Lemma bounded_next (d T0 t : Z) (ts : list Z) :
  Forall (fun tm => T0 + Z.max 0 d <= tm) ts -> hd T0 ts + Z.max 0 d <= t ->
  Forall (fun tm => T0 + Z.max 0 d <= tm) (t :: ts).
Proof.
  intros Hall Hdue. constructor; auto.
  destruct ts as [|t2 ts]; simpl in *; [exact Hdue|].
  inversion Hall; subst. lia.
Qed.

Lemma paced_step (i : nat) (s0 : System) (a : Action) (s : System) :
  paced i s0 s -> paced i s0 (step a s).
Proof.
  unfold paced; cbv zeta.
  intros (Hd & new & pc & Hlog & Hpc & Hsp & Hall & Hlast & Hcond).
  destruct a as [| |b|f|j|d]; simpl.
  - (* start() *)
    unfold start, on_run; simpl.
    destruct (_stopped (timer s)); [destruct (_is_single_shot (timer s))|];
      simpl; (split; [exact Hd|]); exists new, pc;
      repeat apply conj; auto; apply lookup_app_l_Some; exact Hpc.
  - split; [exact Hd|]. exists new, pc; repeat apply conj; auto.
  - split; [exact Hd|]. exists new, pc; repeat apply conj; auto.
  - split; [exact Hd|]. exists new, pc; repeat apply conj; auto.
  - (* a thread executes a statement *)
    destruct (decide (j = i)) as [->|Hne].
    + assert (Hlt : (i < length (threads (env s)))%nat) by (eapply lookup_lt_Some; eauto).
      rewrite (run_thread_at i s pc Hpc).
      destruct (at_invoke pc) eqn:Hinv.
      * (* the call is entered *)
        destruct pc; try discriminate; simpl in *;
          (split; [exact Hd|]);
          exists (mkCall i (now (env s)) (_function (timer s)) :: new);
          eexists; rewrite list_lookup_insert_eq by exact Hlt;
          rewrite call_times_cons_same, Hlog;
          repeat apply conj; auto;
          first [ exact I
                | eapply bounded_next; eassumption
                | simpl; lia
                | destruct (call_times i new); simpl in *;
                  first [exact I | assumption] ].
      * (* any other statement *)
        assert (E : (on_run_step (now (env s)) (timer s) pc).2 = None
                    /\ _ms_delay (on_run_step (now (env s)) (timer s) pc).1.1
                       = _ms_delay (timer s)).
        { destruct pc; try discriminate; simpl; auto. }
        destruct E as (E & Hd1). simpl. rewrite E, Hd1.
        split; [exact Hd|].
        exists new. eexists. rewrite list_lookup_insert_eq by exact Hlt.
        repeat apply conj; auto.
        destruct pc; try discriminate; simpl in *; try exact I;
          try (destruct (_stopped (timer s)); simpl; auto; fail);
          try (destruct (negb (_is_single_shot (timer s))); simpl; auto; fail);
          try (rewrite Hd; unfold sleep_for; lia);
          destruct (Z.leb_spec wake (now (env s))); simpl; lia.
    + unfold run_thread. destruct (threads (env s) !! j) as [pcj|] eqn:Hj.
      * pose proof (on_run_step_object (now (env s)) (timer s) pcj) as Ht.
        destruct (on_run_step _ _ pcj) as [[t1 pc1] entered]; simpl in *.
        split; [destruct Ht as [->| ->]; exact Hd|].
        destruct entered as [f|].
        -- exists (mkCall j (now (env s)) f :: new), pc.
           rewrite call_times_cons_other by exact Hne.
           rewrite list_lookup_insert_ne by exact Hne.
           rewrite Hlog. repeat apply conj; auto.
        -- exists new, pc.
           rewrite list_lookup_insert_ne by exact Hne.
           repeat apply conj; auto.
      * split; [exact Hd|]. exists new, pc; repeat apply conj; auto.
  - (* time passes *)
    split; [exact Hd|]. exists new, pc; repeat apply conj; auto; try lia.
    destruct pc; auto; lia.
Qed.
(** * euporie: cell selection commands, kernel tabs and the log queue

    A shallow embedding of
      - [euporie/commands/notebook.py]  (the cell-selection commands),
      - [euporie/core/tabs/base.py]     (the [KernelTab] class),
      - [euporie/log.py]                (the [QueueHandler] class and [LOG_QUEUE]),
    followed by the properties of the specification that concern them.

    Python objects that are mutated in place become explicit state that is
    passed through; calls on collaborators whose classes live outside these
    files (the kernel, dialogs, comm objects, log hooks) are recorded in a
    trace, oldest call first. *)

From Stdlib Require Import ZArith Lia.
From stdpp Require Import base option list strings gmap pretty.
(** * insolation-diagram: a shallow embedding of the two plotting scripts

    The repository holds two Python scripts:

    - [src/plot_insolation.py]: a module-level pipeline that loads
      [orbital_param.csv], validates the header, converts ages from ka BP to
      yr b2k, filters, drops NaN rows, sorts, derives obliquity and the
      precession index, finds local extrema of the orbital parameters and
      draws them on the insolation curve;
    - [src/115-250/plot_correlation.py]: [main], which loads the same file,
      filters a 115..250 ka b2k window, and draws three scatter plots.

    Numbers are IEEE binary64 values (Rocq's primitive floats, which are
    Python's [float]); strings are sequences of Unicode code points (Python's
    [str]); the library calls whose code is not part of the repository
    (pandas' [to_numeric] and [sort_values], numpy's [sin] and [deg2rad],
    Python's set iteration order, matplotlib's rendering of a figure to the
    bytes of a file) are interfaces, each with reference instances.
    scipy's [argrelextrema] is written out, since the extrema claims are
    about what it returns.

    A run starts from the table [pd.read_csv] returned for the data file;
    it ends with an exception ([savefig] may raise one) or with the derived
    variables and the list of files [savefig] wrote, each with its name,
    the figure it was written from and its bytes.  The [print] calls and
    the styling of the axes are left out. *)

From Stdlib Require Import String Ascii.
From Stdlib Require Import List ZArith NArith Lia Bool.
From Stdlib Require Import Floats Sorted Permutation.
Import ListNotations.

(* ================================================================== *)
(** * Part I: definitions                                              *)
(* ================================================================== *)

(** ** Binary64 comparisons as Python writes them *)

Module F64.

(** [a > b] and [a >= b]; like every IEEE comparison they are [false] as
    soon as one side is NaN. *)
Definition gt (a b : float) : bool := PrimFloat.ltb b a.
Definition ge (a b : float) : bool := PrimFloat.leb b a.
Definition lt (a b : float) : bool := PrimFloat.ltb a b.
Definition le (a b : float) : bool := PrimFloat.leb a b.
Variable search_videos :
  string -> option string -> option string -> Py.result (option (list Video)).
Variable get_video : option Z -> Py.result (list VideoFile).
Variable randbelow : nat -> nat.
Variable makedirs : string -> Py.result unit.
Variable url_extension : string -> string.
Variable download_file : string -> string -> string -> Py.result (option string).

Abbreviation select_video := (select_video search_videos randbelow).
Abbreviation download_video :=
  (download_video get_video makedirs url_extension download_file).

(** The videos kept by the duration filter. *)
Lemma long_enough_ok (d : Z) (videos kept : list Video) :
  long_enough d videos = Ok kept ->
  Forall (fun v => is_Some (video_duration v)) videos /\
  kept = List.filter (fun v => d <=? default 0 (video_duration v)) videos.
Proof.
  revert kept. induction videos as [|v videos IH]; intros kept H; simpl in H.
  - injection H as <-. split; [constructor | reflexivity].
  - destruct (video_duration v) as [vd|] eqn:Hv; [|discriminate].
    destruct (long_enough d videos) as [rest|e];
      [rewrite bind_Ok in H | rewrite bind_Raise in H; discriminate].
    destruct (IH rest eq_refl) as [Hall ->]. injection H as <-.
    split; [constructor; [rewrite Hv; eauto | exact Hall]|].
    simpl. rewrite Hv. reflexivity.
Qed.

**Work instructions**
From the records above, return each line that has the string "kept".

**Finished task**
(** The videos kept by the duration filter. *)
Lemma long_enough_ok (d : Z) (videos kept : list Video) :
  long_enough d videos = Ok kept ->
  kept = List.filter (fun v => d <=? default 0 (video_duration v)) videos.
  revert kept. induction videos as [|v videos IH]; intros kept H; simpl in H.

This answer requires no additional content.